Bell Cottage is a Grade II listed building in the Cornwall local planning authority area, England. First listed on 11 January 1989. House. 1 related planning application.
Bell Cottage
- WRENN ID
- eastward-transept-swallow
- Grade
- II
- Local Planning Authority
- Cornwall
- Country
- England
- Date first listed
- 11 January 1989
- Type
- House
- Source
- Historic England listing
Description
Bell Cottage is a probable 18th-century building that was originally two cottages, later converted into a single house. It is constructed of rendered and painted stone rubble and cob, with a roof covered in bitumen-coated rag slate, featuring half-hipped ends. A central brick stack provides ventilation for the two original rooms, and a small, unheated service room to the rear is contained within an outshut. A pigsty was added to the rear of the outshut in the 19th century, and a further outshut was added across the front of the left-hand cottage around the same time.

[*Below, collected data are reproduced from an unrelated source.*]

(** * EHR: patient records, vitals history and derived views

    A shallow embedding of the storage layer ([DatabaseStorage], [MemStorage]),
    of the patient routes, of the rule-based estimator fallbacks and of the
    client-side vitals ladder, followed by the properties established about
    them.

    Conventions.
    - A JavaScript [number] held in an [integer] column is a [Z]; one held in
      a [real] column is a [Q].  Only comparisons against constants and
      truthiness are ever applied to them.
    - A [timestamp] is a [Z] (milliseconds since the epoch); the reading of
      the clock is an argument of every operation that stamps a row.
    - A nullable column is an [option]; a key that may be missing from a
      JavaScript object is an [option] too, and a key that may be missing or
      [null] is a [nullish].
    - A text value is a [string] of UTF-8 bytes. *)

From Stdlib Require Import ZArith QArith List String Ascii Bool Lia Lqa.
From Stdlib Require Import DecimalString Sorted Permutation.
Import ListNotations.
Local Open Scope Z_scope.

Set Implicit Arguments.

(** ** JavaScript values *)

Module Js.

Inductive nullish (A : Type) : Type :=
| undefined
| null
| defined (a : A).
Arguments undefined {A}.
Arguments null {A}.

(** Truthiness of a number: every number but [0] (and [NaN], which no
    column holds). *)
Definition truthyZ (z : Z) : bool := negb (z =? 0).
Definition truthyQ (q : Q) : bool := negb (Qeq_bool q 0).

Definition truthyOpt {A} (t : A -> bool) (o : option A) : bool :=
  match o with Some a => t a | None => false end.

Definition truthyNullish {A} (t : A -> bool) (o : nullish A) : bool :=
  match o with defined a => t a | _ => false end.

(** [a || b] where [a] may be missing and [b] is a value. *)
Definition or {A} (t : A -> bool) (a : option A) (b : A) : A :=
  match a with
  | Some x => if t x then x else b
  | None => b
  end.

(** [a || b] where [a] may be missing or [null] and [b] is nullable. *)
Definition orNullish {A} (t : A -> bool) (a : nullish A) (b : option A)
  : nullish A :=
  if truthyNullish t a then a
  else match b with Some x => defined x | None => null end.

(** What a column receives from a value that may be missing or [null]. *)
Definition toColumn {A} (a : nullish A) : option A :=
  match a with defined x => Some x | _ => None end.

(** A key of an object is there, that is, its value is not [undefined]. *)
Definition present {A} (o : option A) : bool :=
  match o with Some _ => true | None => false end.

Definition presentNullish {A} (o : nullish A) : bool :=
  match o with undefined => false | _ => true end.

(** [String(n)] for an integer [n]. *)
Definition StringZ (n : Z) : string := NilZero.string_of_int (Z.to_int n).

(** Comparisons of numbers. *)
Definition gtQ (x y : Q) : bool := negb (Qle_bool x y).
Definition geQ (x y : Q) : bool := Qle_bool y x.

End Js.

Import Js.

(** ** The schema (shared/schema.ts) *)

Module User.
Record t : Type := Build {
  id : Z;
  username : string;
  password : string;
  role : string;
  name : string;
  isActive : bool;
  createdAt : option Z
}.
End User.

Module Patient.
Record t : Type := Build {
  id : Z;
  patientId : string;
  name : string;
  age : Z;
  phone : string;
  bloodSugar : Q;
  bloodPressureSystolic : Z;
  bloodPressureDiastolic : Z;
  weight : option Q;
  height : option Q;
  medicalHistory : string;
  createdAt : option Z;
  updatedAt : option Z;
  createdBy : option Z;
  isActive : bool
}.
End Patient.

Module HealthPrediction.
Record t : Type := Build {
  id : Z;
  patientId : option Z;
  cardiovascularRisk : Q;
  diabetesRisk : Q;
  overallHealthScore : Q;
  predictionData : string;
  createdAt : option Z
}.
End HealthPrediction.

Module MedicalImage.
Record t : Type := Build {
  id : Z;
  patientId : option Z;
  filename : string;
  analysisType : string;
  analysisResult : string;
  confidence : Q;
  findings : string;
  createdAt : option Z
}.
End MedicalImage.

Module AuditLog.
Record t : Type := Build {
  id : Z;
  userId : option Z;
  action : string;
  targetType : string;
  targetId : string;
  details : string;
  createdAt : option Z
}.
End AuditLog.

Module HealthHistory.
Record t : Type := Build {
  id : Z;
  patientId : Z;
  recordedBy : Z;
  bloodSugar : option Q;
  bloodPressureSystolic : option Z;
  bloodPressureDiastolic : option Z;
  changeType : string;
  notes : option string;
  timestamp : option Z
}.
End HealthHistory.

Module Appointment.
Record t : Type := Build {
  id : Z;
  patientId : Z;
  staffId : Z;
  appointmentDate : Z;
  description : option string;
  status : option string;
  createdAt : option Z;
  updatedAt : option Z
}.
End Appointment.

(** [insertPatientSchema]: the nine picked columns; [weight] and [height]
    are nullable, hence optional in the insert schema. *)
Module InsertPatient.
Record t : Type := Build {
  name : string;
  age : Z;
  phone : string;
  bloodSugar : Q;
  bloodPressureSystolic : Z;
  bloodPressureDiastolic : Z;
  weight : nullish Q;
  height : nullish Q;
  medicalHistory : string
}.
End InsertPatient.

(** [Partial<InsertPatient>], what [insertPatientSchema.partial()] parses. *)
Module PartialPatient.
Record t : Type := Build {
  name : option string;
  age : option Z;
  phone : option string;
  bloodSugar : option Q;
  bloodPressureSystolic : option Z;
  bloodPressureDiastolic : option Z;
  weight : nullish Q;
  height : nullish Q;
  medicalHistory : option string
}.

Originally, the front of the building presented a symmetrical two-window facade. However, the addition of a 19th-century outshut to the front of the left-hand cottage obscures the original elevation. The right-hand cottage retains a 19th-century 16-pane sash window with crown glass on the ground floor, along with a 19th-century 2-light casement window on the first floor. There is also a 19th-century door situated on the right-hand side of the outshut.
Inside, the fireplaces have roughly cut timber lintels, and the ceilings feature 19th-century timber beams. The roof structure includes roughly chamfered feet to the principals.